--- INFORMATION Enclosed Below ---

(** A successful resolution: what it leaves behind. *)
Lemma resolve_all_ok (detected : list DetectedAttribute) :
  forall (r r' : Remote) (ids : gset Z),
    resolve_all detected r = (inr ids, r') ->
    reachable r' = reachable r /\ authorized r' = authorized r /\
    items r' = items r /\
    tags r ⊆ tags r' /\
    next_tag_id r <= next_tag_id r' /\
    (forall a, a ∈ detected ->
               is_Some (tags r' !! canonicalize (label_of a))) /\
    ids = known_ids (tags r') detected /\
    put_calls r' = put_calls r /\
    ((same_store r r' /\ mutating_calls r' = mutating_calls r) \/
     (exists t, t ∈ ids /\ next_tag_id r <= t)).
Proof.
  induction detected as [|a rest IH]; intros r r' ids.
  - intros [= <- <-]. split_and!; try done.
    + intros a Ha. inversion Ha.
    + left. split; [apply same_store_refl | done].
  - rewrite resolve_all_cons, createTag_cases.
    destruct (reachable r) eqn:Hre; simpl; [| discriminate].
    destruct (authorized r) eqn:Hau; simpl; [| discriminate].
    destruct (tags r !! canonicalize (label_of a)) as [i|] eqn:Hk.
    + (* the tag exists *)
      destruct (resolve_all rest (record_call ListTags r))
        as [[e|ids'] r2] eqn:Hrest; [discriminate |].
      intros [= <- <-].
      destruct (IH _ _ _ Hrest)
        as (Hr & Ha & Hi & Ht & Hn & Hall & Hids & Hput & Hmut).
      simpl in *.
      assert (Hk' : tags r2 !! canonicalize (label_of a) = Some i)
        by (eapply lookup_weaken; eassumption).
      split_and!; try done; try congruence.
      * intros b [-> | Hb]%elem_of_cons; [by eexists | by apply Hall].
      * by rewrite Hk', Hids.
      * destruct Hmut as [[Hs Hm] | (t & Ht1 & Ht2)].
        -- left. split; [| exact Hm].
           destruct Hs as (?&?&?&?&?). by repeat split.
        -- right. exists t. split; [by apply elem_of_union_r | done].
    + (* the tag is created *)
      destruct (decide (canonicalize (label_of a) = "")); [discriminate |].
      match goal with
      | |- context [resolve_all rest ?r1] =>
          destruct (resolve_all rest r1) as [[e|ids'] r2] eqn:Hrest
      end; [discriminate |].
      intros [= <- <-].
      destruct (IH _ _ _ Hrest)
        as (Hr & Ha & Hi & Ht & Hn & Hall & Hids & Hput & _).
      simpl in *.
      assert (Hk' : tags r2 !! canonicalize (label_of a)
                    = Some (next_tag_id r)).
      { eapply lookup_weaken; [| exact Ht]. apply lookup_insert_eq. }
      split_and!; try done; try congruence.
      * etrans; [| exact Ht]. by apply insert_subseteq.
      * lia.
      * intros b [-> | Hb]%elem_of_cons; [by eexists | by apply Hall].
      * by rewrite Hk', Hids.
      * right. exists (next_tag_id r).
        split; [by apply elem_of_union_l, elem_of_singleton | lia].
Qed.

(** When every label is known, resolution only lists the tags. *)
Lemma resolve_all_known (detected : list DetectedAttribute) :
  forall r : Remote,
    reachable r = true -> authorized r = true ->
    (forall a, a ∈ detected ->
               is_Some (tags r !! canonicalize (label_of a))) ->
    exists r' : Remote,
      resolve_all detected r = (inr (known_ids (tags r) detected), r') /\
      same_store r r' /\
      put_calls r' = put_calls r /\
      mutating_calls r' = mutating_calls r.
Proof.
  induction detected as [|a rest IH]; intros r Hre Hau Hall.
  - exists r. split_and!; done.
  - destruct (Hall a) as [i Hi]; [by left |].
    destruct (IH (record_call ListTags r)) as (r' & Hrun & Hs & Hp & Hm);
      try done.
    { intros b Hb. apply Hall. by right. }
    simpl in Hrun.
    exists r'. rewrite resolve_all_cons, createTag_cases, Hre, Hau. simpl.
    rewrite Hi, Hrun.
    split_and!; done.
Qed.

Lemma desired_tags_again (current resolved : gset Z) :
  desired_tags (desired_tags current resolved) resolved
  = desired_tags current resolved.
Proof.
  unfold Reconcile.desired_tags. destruct policy; [| done].
  by rewrite <- (assoc_L (∪)), (idemp_L (∪)).
Qed.

Lemma desired_tags_resolved (current resolved : gset Z) (t : Z) :
  t ∈ resolved -> t ∈ desired_tags current resolved.
Proof.
  unfold Reconcile.desired_tags. destruct policy; [| done].
  apply elem_of_union_r.
Qed.
(** [|x|] lies between the powers of two that the two logarithms give. *)
Lemma log2_cotas (x : Q) :
  ~ x == 0 ->
  let k := (Z.log2 (Z.abs (Qnum x)) - Z.log2 (Zpos (Qden x)))%Z in
  2 ^ (k - 1) < Qabs x /\ Qabs x < 2 ^ (k + 1).
Proof.
  intro Hx. cbv zeta.
  destruct x as [n d]. cbn [Qnum Qden].
  assert (Hn : (0 < Z.abs n)%Z).
  { destruct n; [elim Hx; reflexivity | reflexivity | reflexivity]. }
  pose proof (Z.log2_spec (Z.abs n) Hn) as [N1 N2].
  pose proof (Z.log2_spec (Zpos d) ltac:(reflexivity)) as [D1 D2].
  pose proof (Z.log2_nonneg (Z.abs n)) as Ln.
  pose proof (Z.log2_nonneg (Zpos d)) as Ld.
  set (ln := Z.log2 (Z.abs n)) in *. set (ld := Z.log2 (Zpos d)) in *.
  assert (En : 2 ^ ln == inject_Z (2 ^ ln)) by (symmetry; now apply pot2_Z).
  assert (En' : 2 ^ (ln + 1) == inject_Z (2 ^ (ln + 1))) by (symmetry; apply pot2_Z; lia).
  assert (Ed : 2 ^ ld == inject_Z (2 ^ ld)) by (symmetry; now apply pot2_Z).
  assert (Ed' : 2 ^ (ld + 1) == inject_Z (2 ^ (ld + 1))) by (symmetry; apply pot2_Z; lia).
  assert (Pd : (0 < 2 ^ ld)%Z) by (apply Z.pow_pos_nonneg; lia).
  assert (Pd' : (0 < 2 ^ (ld + 1))%Z) by (apply Z.pow_pos_nonneg; lia).
  assert (Ea : Qabs (n # d) == inject_Z (Z.abs n) / inject_Z (Zpos d)).
  { unfold Qabs. apply Qmake_Qdiv. }
  split.
  - replace (ln - ld - 1)%Z with (ln + - (ld + 1))%Z by lia.
    rewrite pot2_suma, Qpower_opp, En, Ed', Ea.
    unfold Z.succ in *.
    destruct (2 ^ (ld + 1))%Z as [|pb|pb] eqn:Epb; try lia.
    unfold Qlt, Qdiv, Qmult, Qinv, inject_Z. cbn [Qnum Qden]. nia.
  - replace (ln - ld + 1)%Z with (ln + 1 + - ld)%Z by lia.
    rewrite pot2_suma, Qpower_opp, En', Ed, Ea.
    unfold Z.succ in *.
    destruct (2 ^ ld)%Z as [|pb|pb] eqn:Epb; try lia.
    unfold Qlt, Qdiv, Qmult, Qinv, inject_Z. cbn [Qnum Qden]. nia.
Qed.

Lemma pot2_escala (z : Q) (a b : Z) :
  z * 2 ^ (- a) == z * 2 ^ (- (a + b)) * 2 ^ b.
Proof.
  replace (- a)%Z with (- (a + b) + b)%Z by lia.
  rewrite pot2_suma. ring.
Qed.

(** The significand has 53 bits. *)
Lemma exponente_cota (x : Q) :
  ~ x == 0 ->
  2 ^ 52 <= Qabs x * 2 ^ (- exponente x)
  /\ Qabs x * 2 ^ (- exponente x) < 2 ^ 53.
Proof.
  intro Hx. destruct (log2_cotas x Hx) as [L1 L2].
  unfold exponente.
  set (k := (Z.log2 (Z.abs (Qnum x)) - Z.log2 (Zpos (Qden x)))%Z) in *.
  set (e0 := (k - 53)%Z).
  destruct (Qle_bool (2 ^ 52) (Qabs x * 2 ^ (- (e0 + 1)))) eqn:E.
  - apply Qle_bool_iff in E. split; [exact E|].
    (* |x| < 2^(k+1) and e0 + 1 = k - 52 *)
    assert (H : Qabs x * 2 ^ (- (e0 + 1)) < 2 ^ (k + 1) * 2 ^ (- (e0 + 1))).
    { apply Qmult_lt_compat_r; [apply pot2_pos | exact L2]. }
    rewrite <- pot2_suma in H.
    replace (k + 1 + - (e0 + 1))%Z with 53%Z in H by (unfold e0; lia).
    exact H.
  - assert (E' : Qabs x * 2 ^ (- (e0 + 1)) < 2 ^ 52).
    { apply Qnot_le_lt. intro H. apply Qle_bool_iff in H. congruence. }
    split.
    + assert (H : 2 ^ (k - 1) * 2 ^ (- e0) < Qabs x * 2 ^ (- e0)).
      { apply Qmult_lt_compat_r; [apply pot2_pos | exact L1]. }
      rewrite <- pot2_suma in H.
      replace (k - 1 + - e0)%Z with 52%Z in H by (unfold e0; lia).
      apply Qlt_le_weak. exact H.
    + rewrite (pot2_escala (Qabs x) e0 1).
      setoid_replace (2 ^ 53) with (2 ^ 52 * 2 ^ 1) by reflexivity.
      apply Qmult_lt_compat_r; [reflexivity | exact E'].
Qed.

Lemma signo_abs (x : Q) : x == inject_Z (Z.sgn (Qnum x)) * Qabs x.
Proof.
  destruct x as [[|p|p] d]; unfold Qeq, Qabs, inject_Z, Qmult; cbn; lia.
Qed.

Lemma abs_signo (x : Q) :
  ~ x == 0 -> Qabs (inject_Z (Z.sgn (Qnum x))) == 1.
Proof.
  destruct x as [[|p|p] d]; intro H; [elim H; reflexivity | reflexivity | reflexivity].
Qed.

(** Rounding to binary64 moves a number by at most half a unit in the
    last place. *)
Lemma doble_error (x : Q) : Qabs (doble x - x) <= u64 * Qabs x.
Proof.
  unfold doble. destruct (Qeq_bool x 0) eqn:E0.
  - apply Qeq_bool_iff in E0. rewrite E0. discriminate.
  - assert (Hx : ~ x == 0).
    { intro H. apply Qeq_bool_iff in H. congruence. }
    cbv zeta. set (e := exponente x).
    destruct (exponente_cota x Hx) as [B1 _]. fold e in B1.
    set (y := Qabs x * 2 ^ (- e)) in *.
    destruct (redondeo_par_cota y) as [R1 R2].
    set (m := redondeo_par y) in *.
    assert (Ey : Qabs x == y * 2 ^ e).
    { unfold y. rewrite <- Qmult_assoc, pot2_opp. ring. }
    assert (Ed : inject_Z (Z.sgn (Qnum x) * m) * 2 ^ e - x
                 == inject_Z (Z.sgn (Qnum x)) * ((inject_Z m - y) * 2 ^ e)).
    { rewrite inject_Z_mult. rewrite (signo_abs x) at 2. rewrite Ey. ring. }
    rewrite Ed, Qabs_Qmult, (abs_signo x Hx), Qmult_1_l, Qabs_Qmult.
    rewrite (Qabs_pos (2 ^ e)) by (apply Qlt_le_weak, pot2_pos).
    rewrite Ey, Qmult_assoc.
    apply Qmult_le_compat_r; [|apply Qlt_le_weak, pot2_pos].
    apply Qle_trans with (1 # 2).
    + apply Qabs_Qle_condition. split; assumption.
    + unfold u64. setoid_replace (2 ^ 52) with (4503599627370496 # 1) in B1 by reflexivity.
      lra.
Qed.

(** ** Taxes and dollar columns in binary64 *)

Lemma doble_cotas (x : Q) :
  0 <= x -> x * (1 - u64) <= doble x /\ doble x <= x * (1 + u64).
Proof.
  intro Hx. pose proof (doble_error x) as H.
  rewrite (Qabs_pos x Hx) in H. apply Qabs_Qle_condition in H.
  destruct H as [H1 H2]. split; lra.
Qed.

Lemma doble_pos (x : Q) : 0 < x -> 0 < doble x.
Proof.
  intro Hx. destruct (doble_cotas x (Qlt_le_weak _ _ Hx)) as [H _].
  unfold u64 in H. lra.
Qed.

Lemma c121_valor : doble (121 # 100) == 1362338887279575 # 1125899906842624.
Proof. vm_compute. reflexivity. Qed.

Lemma c029_valor : doble (29 # 1000) == 8358680908399641 # 288230376151711744.
Proof. vm_compute. reflexivity. Qed.

Lemma c003_valor : doble (3 # 1000) == 3458764513820541 # 1152921504606846976.
Proof. vm_compute. reflexivity. Qed.

(** The fields of the fiscal decomposition, each within its rounding of
    the exact formula. *)
Lemma impuestos_b64_fiscal (a : Q) :
  0 <= a ->
  exists neto iva iibb syh q,
    calcular_impuestos_b64 a 1 = Ok (Desglose neto iva iibb syh)
    /\ q * (1362338887279575 # 1125899906842624) == a
    /\ q * (1 - u64) <= neto <= q * (1 + u64)
    /\ (a - neto) * (1 - u64) <= iva <= (a - neto) * (1 + u64)
    /\ neto * (8358680908399641 # 288230376151711744) * (1 - u64) <= iibb
       <= neto * (8358680908399641 # 288230376151711744) * (1 + u64)
    /\ neto * (3458764513820541 # 1152921504606846976) * (1 - u64) <= syh
       <= neto * (3458764513820541 # 1152921504606846976) * (1 + u64).
Proof.
  intro Ha.
  unfold calcular_impuestos_b64, fdiv, fsub, fmul. cbn [Z.eqb Pos.eqb].
  assert (E0 : Qeq_bool (doble (121 # 100)) 0 = false) by (vm_compute; reflexivity).
  rewrite E0. cbn [bind].
  set (q := a / doble (121 # 100)).
  assert (Eq : q * (1362338887279575 # 1125899906842624) == a).
  { unfold q. rewrite c121_valor. field. }
  assert (Hq : 0 <= q) by lra.
  destruct (doble_cotas q Hq) as [N1 N2].
  set (neto := doble q) in *.
  assert (Hneto : 0 <= neto) by (unfold u64 in *; lra).
  assert (Hres : 0 <= a - neto) by (unfold u64 in *; lra).
  destruct (doble_cotas (a - neto) Hres) as [I1 I2].
  set (p29 := neto * doble (29 # 1000)).
  set (p3 := neto * doble (3 # 1000)).
  assert (E29 : p29 == neto * (8358680908399641 # 288230376151711744))
    by (unfold p29; now rewrite c029_valor).
  assert (E3 : p3 == neto * (3458764513820541 # 1152921504606846976))
    by (unfold p3; now rewrite c003_valor).
  assert (H29 : 0 <= p29) by lra.
  assert (H3 : 0 <= p3) by lra.
  destruct (doble_cotas _ H29) as [B1 B2].
  destruct (doble_cotas _ H3) as [S1 S2].
  exists neto, (doble (a - neto)), (doble p29), (doble p3), q.
  split; [reflexivity|]. unfold u64 in *. repeat split; lra.
Qed.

--- End of Enclosed INFORMATION ---

Copy out each line of the records where the word "symmetry" appears.

  assert (En : 2 ^ ln == inject_Z (2 ^ ln)) by (symmetry; now apply pot2_Z).
  assert (En' : 2 ^ (ln + 1) == inject_Z (2 ^ (ln + 1))) by (symmetry; apply pot2_Z; lia).
  assert (Ed : 2 ^ ld == inject_Z (2 ^ ld)) by (symmetry; now apply pot2_Z).
  assert (Ed' : 2 ^ (ld + 1) == inject_Z (2 ^ (ld + 1))) by (symmetry; apply pot2_Z; lia).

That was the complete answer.